● Work task: What appears from the first line of the records below through the line containing "Definition unicodeSpace3 (a" must be reproduced verbatim.

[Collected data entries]
(** The UTF-8 encodings of the non-ASCII code points [unicode.IsSpace] accepts:
    U+0085, U+00A0, U+1680, U+2000 to U+200A, U+2028, U+2029, U+202F, U+205F and
    U+3000. *)
Definition unicodeSpace2 (a b : ascii) : bool :=
  (bval a =? 194)%Z && ((bval b =? 133)%Z || (bval b =? 160)%Z).
Definition unicodeSpace3 (a b c : ascii) : bool :=
  (bval a =? 225)%Z && (bval b =? 154)%Z && (bval c =? 128)%Z
  || (bval a =? 226)%Z && (bval b =? 128)%Z
       && ((128 <=? bval c)%Z && (bval c <=? 138)%Z
           || (bval c =? 168)%Z || (bval c =? 169)%Z || (bval c =? 175)%Z)
  || (bval a =? 226)%Z && (bval b =? 129)%Z && (bval c =? 159)%Z
  || (bval a =? 227)%Z && (bval b =? 128)%Z && (bval c =? 128)%Z.

(** * Ordering: Go's [<] on strings is lexicographic on bytes *)

Fixpoint str_ltb (a b : gostring) : bool :=
  match a, b with
  | _, [] => false
  | [], _ :: _ => true
  | c :: a', d :: b' =>
      if (bval c <? bval d)%Z then true
      else if (bval d <? bval c)%Z then false else str_ltb a' b'
  end.

Definition str_le (a b : gostring) : Prop := str_ltb b a = false.

#[global] Instance str_le_dec : RelDecision str_le.
Proof. intros a b. unfold str_le. apply _. Defined.

(** A strict weak order, the contract [sort.Slice] asks of its [less]. *)
Record StrictWeak {A} (less : A → A → bool) : Prop := {
  sw_irrefl : ∀ x, less x x = false;
  sw_trans : ∀ x y z, less x y = true → less y z = true → less x z = true;
  sw_negtrans : ∀ x y z, less x y = false → less y z = false → less x z = false;
}.

(** Insertion that keeps the order of ties: the stable sort of
    [sort.SliceStable]. *)
Fixpoint insert_by {A} (less : A → A → bool) (x : A) (l : list A) : list A :=
  match l with
  | [] => [x]
  | y :: l' => if less y x then y :: insert_by less x l' else x :: l
  end.
Definition SliceStable {A} (less : A → A → bool) (l : list A) : list A :=
  foldr (insert_by less) [] l.

(** [sort.Strings]: equal strings are indistinguishable, so the result does not
    depend on how ties are ordered. *)
Definition sortStrings (l : list gostring) : list gostring := SliceStable str_ltb l.

Class GoRuntime := {
  (** [for k, v := range m]: some order of the entries. *)
  map_range : ∀ {K V} `{Countable K}, gmap K V → list (K * V);
  map_range_perm : ∀ {K V} `{Countable K} (m : gmap K V),
    map_range m ≡ₚ map_to_list m;
  (** [sort.Slice(l, less)]: some sorted permutation. *)
  sort_slice : ∀ {A}, (A → A → bool) → list A → list A;
  sort_slice_perm : ∀ {A} (less : A → A → bool) l, sort_slice less l ≡ₚ l;
  sort_slice_sorted : ∀ {A} (less : A → A → bool) l,
    StrictWeak less → StronglySorted (λ x y, less y x = false) (sort_slice less l);
  (** [strings.Map(unicode.ToLower, s)] and [strings.Map(unicode.ToUpper, s)],
      reached only by a string with a non-ASCII byte. *)
  unicode_ToLower : gostring → gostring;
  unicode_ToUpper : gostring → gostring;
  (** The Unicode case folding of [strings.EqualFold], reached only when one of the
      strings has a non-ASCII byte. *)
  unicode_EqualFold : gostring → gostring → bool;
  (** [strconv.Quote], reached only by a string with a non-ASCII byte. *)
  unicode_Quote : gostring → gostring;
}.
(* ===== verification/Ownername.v ===== *)
(** Package [internal/dns/ownername]: the absolute name an owner name denotes
    within a zone. *)

From S2P Require Import Prelude GoStrings.

Section Ownername.
Context `{GoRuntime}.

Definition Qualify (owner zone : gostring) : gostring :=
  let owner := ToLower owner in
  let zone := ToLower zone in
  if decide (owner = "@" ∨ owner = []) then zone ++ "."
  else if decide (last owner = Some "."%char) then owner
  else owner ++ "." ++ zone ++ ".".

(** A qualified name always ends in a dot. *)
Lemma Qualify_last owner zone : last (Qualify owner zone) = Some "."%char.
Proof.
  unfold Qualify. case_decide; [by rewrite last_snoc|].
  case_decide; [done|]. rewrite (app_assoc _ "."), (app_assoc _ _ ".").
  by rewrite last_snoc.
Qed.

Lemma Qualify_ne_nil owner zone : Qualify owner zone ≠ [].
Proof. intros E. pose proof (Qualify_last owner zone) as Hl. by rewrite E in Hl. Qed.

(** Qualifying is idempotent: the absolute spelling denotes itself. *)
Lemma Qualify_idemp owner zone :
  ascii_string owner = true → ascii_string zone = true →
  Qualify (Qualify owner zone) zone = Qualify owner zone.
Proof.
  intros Ho Hz.
  assert (ToLower (Qualify owner zone) = Qualify owner zone) as Hlow.
  { unfold Qualify. case_decide; [|case_decide].
    - rewrite ToLower_app by auto using ascii_ToLower. by rewrite ToLower_idemp.
    - by apply ToLower_idemp.
    - rewrite !ToLower_app;
        rewrite ?ascii_string_app, ?ascii_ToLower by done; try done.
      by rewrite !ToLower_idemp. }
  unfold Qualify at 1. rewrite Hlow, decide_False, decide_True; [done| |].
  - apply Qualify_last.
  - intros [E|E]; [|by apply Qualify_ne_nil in E].
    pose proof (Qualify_last owner zone) as Hl. by rewrite E in Hl.
Qed.
End Ownername.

● Response below:
(** The UTF-8 encodings of the non-ASCII code points [unicode.IsSpace] accepts:
    U+0085, U+00A0, U+1680, U+2000 to U+200A, U+2028, U+2029, U+202F, U+205F and
    U+3000. *)
Definition unicodeSpace2 (a b : ascii) : bool :=
  (bval a =? 194)%Z && ((bval b =? 133)%Z || (bval b =? 160)%Z).
Definition unicodeSpace3 (a b c : ascii) : bool :=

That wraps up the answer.